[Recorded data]
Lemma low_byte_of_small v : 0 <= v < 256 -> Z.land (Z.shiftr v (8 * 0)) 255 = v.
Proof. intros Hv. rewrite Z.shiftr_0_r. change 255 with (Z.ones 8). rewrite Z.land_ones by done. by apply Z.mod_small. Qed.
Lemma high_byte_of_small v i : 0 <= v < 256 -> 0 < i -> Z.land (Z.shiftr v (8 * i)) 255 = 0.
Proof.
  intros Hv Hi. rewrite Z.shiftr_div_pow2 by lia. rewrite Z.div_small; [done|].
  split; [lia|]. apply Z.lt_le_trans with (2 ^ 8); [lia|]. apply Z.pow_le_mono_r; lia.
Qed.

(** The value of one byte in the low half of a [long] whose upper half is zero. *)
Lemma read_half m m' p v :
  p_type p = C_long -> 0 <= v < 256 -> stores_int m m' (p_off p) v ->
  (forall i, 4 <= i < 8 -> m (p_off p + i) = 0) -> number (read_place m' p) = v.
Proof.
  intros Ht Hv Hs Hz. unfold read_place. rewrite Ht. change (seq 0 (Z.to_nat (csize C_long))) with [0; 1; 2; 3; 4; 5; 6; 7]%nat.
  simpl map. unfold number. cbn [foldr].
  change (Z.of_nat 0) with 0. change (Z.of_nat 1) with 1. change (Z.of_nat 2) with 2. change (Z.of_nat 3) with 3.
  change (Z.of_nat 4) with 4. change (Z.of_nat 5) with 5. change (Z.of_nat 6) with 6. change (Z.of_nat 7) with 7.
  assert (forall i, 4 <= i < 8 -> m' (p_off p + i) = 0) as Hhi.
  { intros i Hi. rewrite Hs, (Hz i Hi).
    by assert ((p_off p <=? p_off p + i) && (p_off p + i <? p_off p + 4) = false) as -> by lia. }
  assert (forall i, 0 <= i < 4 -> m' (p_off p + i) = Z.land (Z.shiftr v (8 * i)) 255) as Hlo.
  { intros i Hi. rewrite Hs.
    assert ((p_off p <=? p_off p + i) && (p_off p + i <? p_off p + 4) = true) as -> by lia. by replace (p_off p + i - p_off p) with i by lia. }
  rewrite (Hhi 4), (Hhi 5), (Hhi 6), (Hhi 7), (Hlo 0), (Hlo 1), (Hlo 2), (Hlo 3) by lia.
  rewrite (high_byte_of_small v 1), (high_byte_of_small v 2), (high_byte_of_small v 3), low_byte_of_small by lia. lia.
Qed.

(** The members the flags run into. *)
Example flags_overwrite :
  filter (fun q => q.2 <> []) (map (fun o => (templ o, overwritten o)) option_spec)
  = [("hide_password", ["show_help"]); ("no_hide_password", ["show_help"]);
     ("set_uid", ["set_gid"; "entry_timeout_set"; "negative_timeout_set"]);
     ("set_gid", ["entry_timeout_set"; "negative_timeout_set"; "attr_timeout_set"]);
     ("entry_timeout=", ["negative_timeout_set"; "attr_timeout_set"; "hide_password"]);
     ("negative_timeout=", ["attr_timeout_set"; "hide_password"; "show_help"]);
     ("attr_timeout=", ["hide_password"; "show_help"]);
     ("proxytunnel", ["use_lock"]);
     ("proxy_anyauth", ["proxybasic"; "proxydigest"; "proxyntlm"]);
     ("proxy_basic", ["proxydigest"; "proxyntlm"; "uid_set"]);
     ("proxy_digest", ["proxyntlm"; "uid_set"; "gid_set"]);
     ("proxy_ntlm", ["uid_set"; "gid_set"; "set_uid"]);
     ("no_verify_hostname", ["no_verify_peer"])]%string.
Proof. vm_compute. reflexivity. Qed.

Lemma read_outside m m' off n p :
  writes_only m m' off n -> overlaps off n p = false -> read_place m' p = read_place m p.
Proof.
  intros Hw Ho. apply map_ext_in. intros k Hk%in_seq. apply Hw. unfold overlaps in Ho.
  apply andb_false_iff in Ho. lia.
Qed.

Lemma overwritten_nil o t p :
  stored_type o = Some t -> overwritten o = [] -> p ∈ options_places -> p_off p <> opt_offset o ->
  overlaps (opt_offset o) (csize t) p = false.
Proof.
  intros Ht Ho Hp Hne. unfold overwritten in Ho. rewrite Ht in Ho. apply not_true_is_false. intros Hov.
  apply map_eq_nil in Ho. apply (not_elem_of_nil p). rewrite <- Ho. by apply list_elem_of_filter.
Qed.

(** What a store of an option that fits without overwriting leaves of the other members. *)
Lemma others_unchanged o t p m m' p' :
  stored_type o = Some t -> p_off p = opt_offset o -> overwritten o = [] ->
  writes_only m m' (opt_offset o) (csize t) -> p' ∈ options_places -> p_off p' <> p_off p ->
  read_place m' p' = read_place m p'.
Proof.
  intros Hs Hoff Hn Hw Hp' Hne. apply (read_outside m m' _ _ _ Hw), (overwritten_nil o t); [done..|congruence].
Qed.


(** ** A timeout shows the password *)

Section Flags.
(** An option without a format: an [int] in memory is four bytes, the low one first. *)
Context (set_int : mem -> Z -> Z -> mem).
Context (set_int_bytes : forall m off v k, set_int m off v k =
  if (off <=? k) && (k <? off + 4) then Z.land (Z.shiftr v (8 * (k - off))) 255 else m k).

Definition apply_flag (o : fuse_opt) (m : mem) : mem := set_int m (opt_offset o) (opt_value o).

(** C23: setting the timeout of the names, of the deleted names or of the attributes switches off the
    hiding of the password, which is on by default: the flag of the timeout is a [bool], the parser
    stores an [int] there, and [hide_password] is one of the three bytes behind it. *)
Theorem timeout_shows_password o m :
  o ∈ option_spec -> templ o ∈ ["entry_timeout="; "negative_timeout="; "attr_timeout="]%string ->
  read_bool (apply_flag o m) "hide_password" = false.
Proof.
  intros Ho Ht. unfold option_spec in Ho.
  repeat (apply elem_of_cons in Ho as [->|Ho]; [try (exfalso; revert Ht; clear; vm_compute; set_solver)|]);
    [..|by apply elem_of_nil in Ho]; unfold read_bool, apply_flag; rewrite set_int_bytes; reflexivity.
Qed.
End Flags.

▶ **Requirement**
Every line above from the line with "Lemma read_outside m" to the line with "stored_type o = Some t -> p_off", inclusive, must be returned exactly; no other line belongs in the reply.

▶ **Answer for the task**
Lemma read_outside m m' off n p :
  writes_only m m' off n -> overlaps off n p = false -> read_place m' p = read_place m p.
Proof.
  intros Hw Ho. apply map_ext_in. intros k Hk%in_seq. apply Hw. unfold overlaps in Ho.
  apply andb_false_iff in Ho. lia.
Qed.

Lemma overwritten_nil o t p :
  stored_type o = Some t -> overwritten o = [] -> p ∈ options_places -> p_off p <> opt_offset o ->
  overlaps (opt_offset o) (csize t) p = false.
Proof.
  intros Ht Ho Hp Hne. unfold overwritten in Ho. rewrite Ht in Ho. apply not_true_is_false. intros Hov.
  apply map_eq_nil in Ho. apply (not_elem_of_nil p). rewrite <- Ho. by apply list_elem_of_filter.
Qed.

(** What a store of an option that fits without overwriting leaves of the other members. *)
Lemma others_unchanged o t p m m' p' :
  stored_type o = Some t -> p_off p = opt_offset o -> overwritten o = [] ->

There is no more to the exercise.